WHAT YOU HAVE TO DO — Set out exactly every line of the entries below, starting at the line that holds "left. split; [done|]. left." and stopping after the line that holds "- rewrite (update_attr_put _ _ _ a0) by done. simpl.".

Stored items
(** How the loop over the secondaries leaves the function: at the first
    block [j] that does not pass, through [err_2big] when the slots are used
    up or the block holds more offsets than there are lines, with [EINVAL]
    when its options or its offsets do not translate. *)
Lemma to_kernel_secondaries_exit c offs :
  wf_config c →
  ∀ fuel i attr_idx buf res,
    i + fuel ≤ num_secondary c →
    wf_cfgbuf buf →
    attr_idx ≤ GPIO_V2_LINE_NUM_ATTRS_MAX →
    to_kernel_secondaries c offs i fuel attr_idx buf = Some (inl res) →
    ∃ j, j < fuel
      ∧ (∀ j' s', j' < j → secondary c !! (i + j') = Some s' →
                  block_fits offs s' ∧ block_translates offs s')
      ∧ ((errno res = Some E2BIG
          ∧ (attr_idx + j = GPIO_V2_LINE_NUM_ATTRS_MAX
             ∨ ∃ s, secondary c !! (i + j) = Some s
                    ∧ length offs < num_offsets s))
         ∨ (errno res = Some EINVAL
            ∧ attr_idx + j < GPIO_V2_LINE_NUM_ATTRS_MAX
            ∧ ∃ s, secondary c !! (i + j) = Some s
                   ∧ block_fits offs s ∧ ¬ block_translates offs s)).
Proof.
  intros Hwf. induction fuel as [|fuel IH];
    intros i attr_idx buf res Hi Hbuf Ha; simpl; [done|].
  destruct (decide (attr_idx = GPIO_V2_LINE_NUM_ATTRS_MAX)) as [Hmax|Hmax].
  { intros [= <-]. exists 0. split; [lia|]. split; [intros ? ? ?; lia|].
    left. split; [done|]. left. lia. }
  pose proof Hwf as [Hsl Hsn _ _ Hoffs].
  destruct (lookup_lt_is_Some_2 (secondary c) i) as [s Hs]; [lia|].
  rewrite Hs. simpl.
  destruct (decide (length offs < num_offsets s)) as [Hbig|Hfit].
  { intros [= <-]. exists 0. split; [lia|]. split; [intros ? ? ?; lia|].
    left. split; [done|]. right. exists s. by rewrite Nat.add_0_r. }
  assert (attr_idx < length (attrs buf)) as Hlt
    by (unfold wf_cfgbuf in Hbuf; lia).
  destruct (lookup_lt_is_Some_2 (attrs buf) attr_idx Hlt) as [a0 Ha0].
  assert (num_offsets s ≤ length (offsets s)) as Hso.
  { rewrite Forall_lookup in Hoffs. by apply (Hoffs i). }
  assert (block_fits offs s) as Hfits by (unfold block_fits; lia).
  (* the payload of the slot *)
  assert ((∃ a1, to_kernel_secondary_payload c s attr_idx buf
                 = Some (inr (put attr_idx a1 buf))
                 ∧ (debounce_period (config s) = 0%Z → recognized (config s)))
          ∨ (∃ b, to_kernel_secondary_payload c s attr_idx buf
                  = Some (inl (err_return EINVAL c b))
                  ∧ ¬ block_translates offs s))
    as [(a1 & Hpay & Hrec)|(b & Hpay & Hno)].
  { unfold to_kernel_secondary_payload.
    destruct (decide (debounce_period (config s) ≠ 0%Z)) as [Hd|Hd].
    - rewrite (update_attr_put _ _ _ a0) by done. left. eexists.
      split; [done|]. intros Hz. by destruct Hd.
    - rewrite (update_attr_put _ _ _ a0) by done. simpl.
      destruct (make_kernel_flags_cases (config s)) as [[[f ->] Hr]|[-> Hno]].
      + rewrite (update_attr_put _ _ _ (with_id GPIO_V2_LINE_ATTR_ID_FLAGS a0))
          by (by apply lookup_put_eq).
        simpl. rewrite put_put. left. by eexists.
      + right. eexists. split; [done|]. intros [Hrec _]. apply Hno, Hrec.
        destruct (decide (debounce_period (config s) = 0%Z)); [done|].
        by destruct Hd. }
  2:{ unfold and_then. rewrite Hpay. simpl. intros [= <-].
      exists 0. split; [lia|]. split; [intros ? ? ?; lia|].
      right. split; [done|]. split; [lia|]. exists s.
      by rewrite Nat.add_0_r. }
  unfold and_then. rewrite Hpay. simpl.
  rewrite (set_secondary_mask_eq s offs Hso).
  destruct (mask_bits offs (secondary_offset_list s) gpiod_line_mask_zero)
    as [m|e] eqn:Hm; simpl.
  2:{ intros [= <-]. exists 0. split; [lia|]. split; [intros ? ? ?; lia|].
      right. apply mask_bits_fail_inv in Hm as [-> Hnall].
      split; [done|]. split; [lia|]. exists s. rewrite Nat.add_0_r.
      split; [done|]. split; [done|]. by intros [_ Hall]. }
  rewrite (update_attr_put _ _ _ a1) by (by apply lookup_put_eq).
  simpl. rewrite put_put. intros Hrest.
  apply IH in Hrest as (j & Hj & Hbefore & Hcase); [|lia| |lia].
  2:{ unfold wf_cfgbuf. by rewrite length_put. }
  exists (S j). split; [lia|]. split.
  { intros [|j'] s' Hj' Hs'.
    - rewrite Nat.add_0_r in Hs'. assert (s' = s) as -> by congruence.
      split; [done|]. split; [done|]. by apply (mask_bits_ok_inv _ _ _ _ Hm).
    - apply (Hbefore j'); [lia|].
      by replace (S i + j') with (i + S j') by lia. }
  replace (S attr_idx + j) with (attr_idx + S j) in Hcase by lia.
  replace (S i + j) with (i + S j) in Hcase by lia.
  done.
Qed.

--

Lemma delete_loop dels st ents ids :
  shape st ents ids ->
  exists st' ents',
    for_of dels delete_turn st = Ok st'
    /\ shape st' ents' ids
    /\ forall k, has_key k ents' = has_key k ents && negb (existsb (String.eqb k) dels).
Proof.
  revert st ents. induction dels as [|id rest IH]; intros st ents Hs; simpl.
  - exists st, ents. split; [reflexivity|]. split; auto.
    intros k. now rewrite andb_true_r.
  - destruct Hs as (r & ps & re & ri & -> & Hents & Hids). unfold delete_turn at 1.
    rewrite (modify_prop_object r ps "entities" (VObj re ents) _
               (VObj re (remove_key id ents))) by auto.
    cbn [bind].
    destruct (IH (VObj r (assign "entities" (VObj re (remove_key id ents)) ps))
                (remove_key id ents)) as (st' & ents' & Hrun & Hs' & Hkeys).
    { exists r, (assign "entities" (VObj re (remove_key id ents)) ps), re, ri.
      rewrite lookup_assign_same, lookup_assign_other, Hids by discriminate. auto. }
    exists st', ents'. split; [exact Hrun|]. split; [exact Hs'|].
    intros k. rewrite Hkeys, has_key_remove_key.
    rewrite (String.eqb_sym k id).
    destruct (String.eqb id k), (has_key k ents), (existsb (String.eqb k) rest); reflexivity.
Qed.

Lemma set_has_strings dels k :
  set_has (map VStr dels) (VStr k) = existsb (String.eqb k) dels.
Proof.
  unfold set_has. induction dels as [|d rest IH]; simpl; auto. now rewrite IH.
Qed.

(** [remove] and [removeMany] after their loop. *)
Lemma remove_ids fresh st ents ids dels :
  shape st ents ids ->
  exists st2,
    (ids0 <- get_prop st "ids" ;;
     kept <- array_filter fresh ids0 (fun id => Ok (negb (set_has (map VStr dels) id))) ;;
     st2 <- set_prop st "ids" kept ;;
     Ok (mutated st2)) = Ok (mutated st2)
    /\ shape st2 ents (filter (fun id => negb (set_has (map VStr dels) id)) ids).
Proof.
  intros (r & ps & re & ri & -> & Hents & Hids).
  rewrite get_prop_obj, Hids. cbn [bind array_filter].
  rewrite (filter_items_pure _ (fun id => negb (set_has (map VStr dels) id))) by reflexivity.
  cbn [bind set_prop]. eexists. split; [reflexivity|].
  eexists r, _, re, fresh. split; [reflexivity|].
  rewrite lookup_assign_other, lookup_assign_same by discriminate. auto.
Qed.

EXERCISE RESULT —
    left. split; [done|]. left. lia. }
  pose proof Hwf as [Hsl Hsn _ _ Hoffs].
  destruct (lookup_lt_is_Some_2 (secondary c) i) as [s Hs]; [lia|].
  rewrite Hs. simpl.
  destruct (decide (length offs < num_offsets s)) as [Hbig|Hfit].
  { intros [= <-]. exists 0. split; [lia|]. split; [intros ? ? ?; lia|].
    left. split; [done|]. right. exists s. by rewrite Nat.add_0_r. }
  assert (attr_idx < length (attrs buf)) as Hlt
    by (unfold wf_cfgbuf in Hbuf; lia).
  destruct (lookup_lt_is_Some_2 (attrs buf) attr_idx Hlt) as [a0 Ha0].
  assert (num_offsets s ≤ length (offsets s)) as Hso.
  { rewrite Forall_lookup in Hoffs. by apply (Hoffs i). }
  assert (block_fits offs s) as Hfits by (unfold block_fits; lia).
  (* the payload of the slot *)
  assert ((∃ a1, to_kernel_secondary_payload c s attr_idx buf
                 = Some (inr (put attr_idx a1 buf))
                 ∧ (debounce_period (config s) = 0%Z → recognized (config s)))
          ∨ (∃ b, to_kernel_secondary_payload c s attr_idx buf
                  = Some (inl (err_return EINVAL c b))
                  ∧ ¬ block_translates offs s))
    as [(a1 & Hpay & Hrec)|(b & Hpay & Hno)].
  { unfold to_kernel_secondary_payload.
    destruct (decide (debounce_period (config s) ≠ 0%Z)) as [Hd|Hd].
    - rewrite (update_attr_put _ _ _ a0) by done. left. eexists.
      split; [done|]. intros Hz. by destruct Hd.
    - rewrite (update_attr_put _ _ _ a0) by done. simpl.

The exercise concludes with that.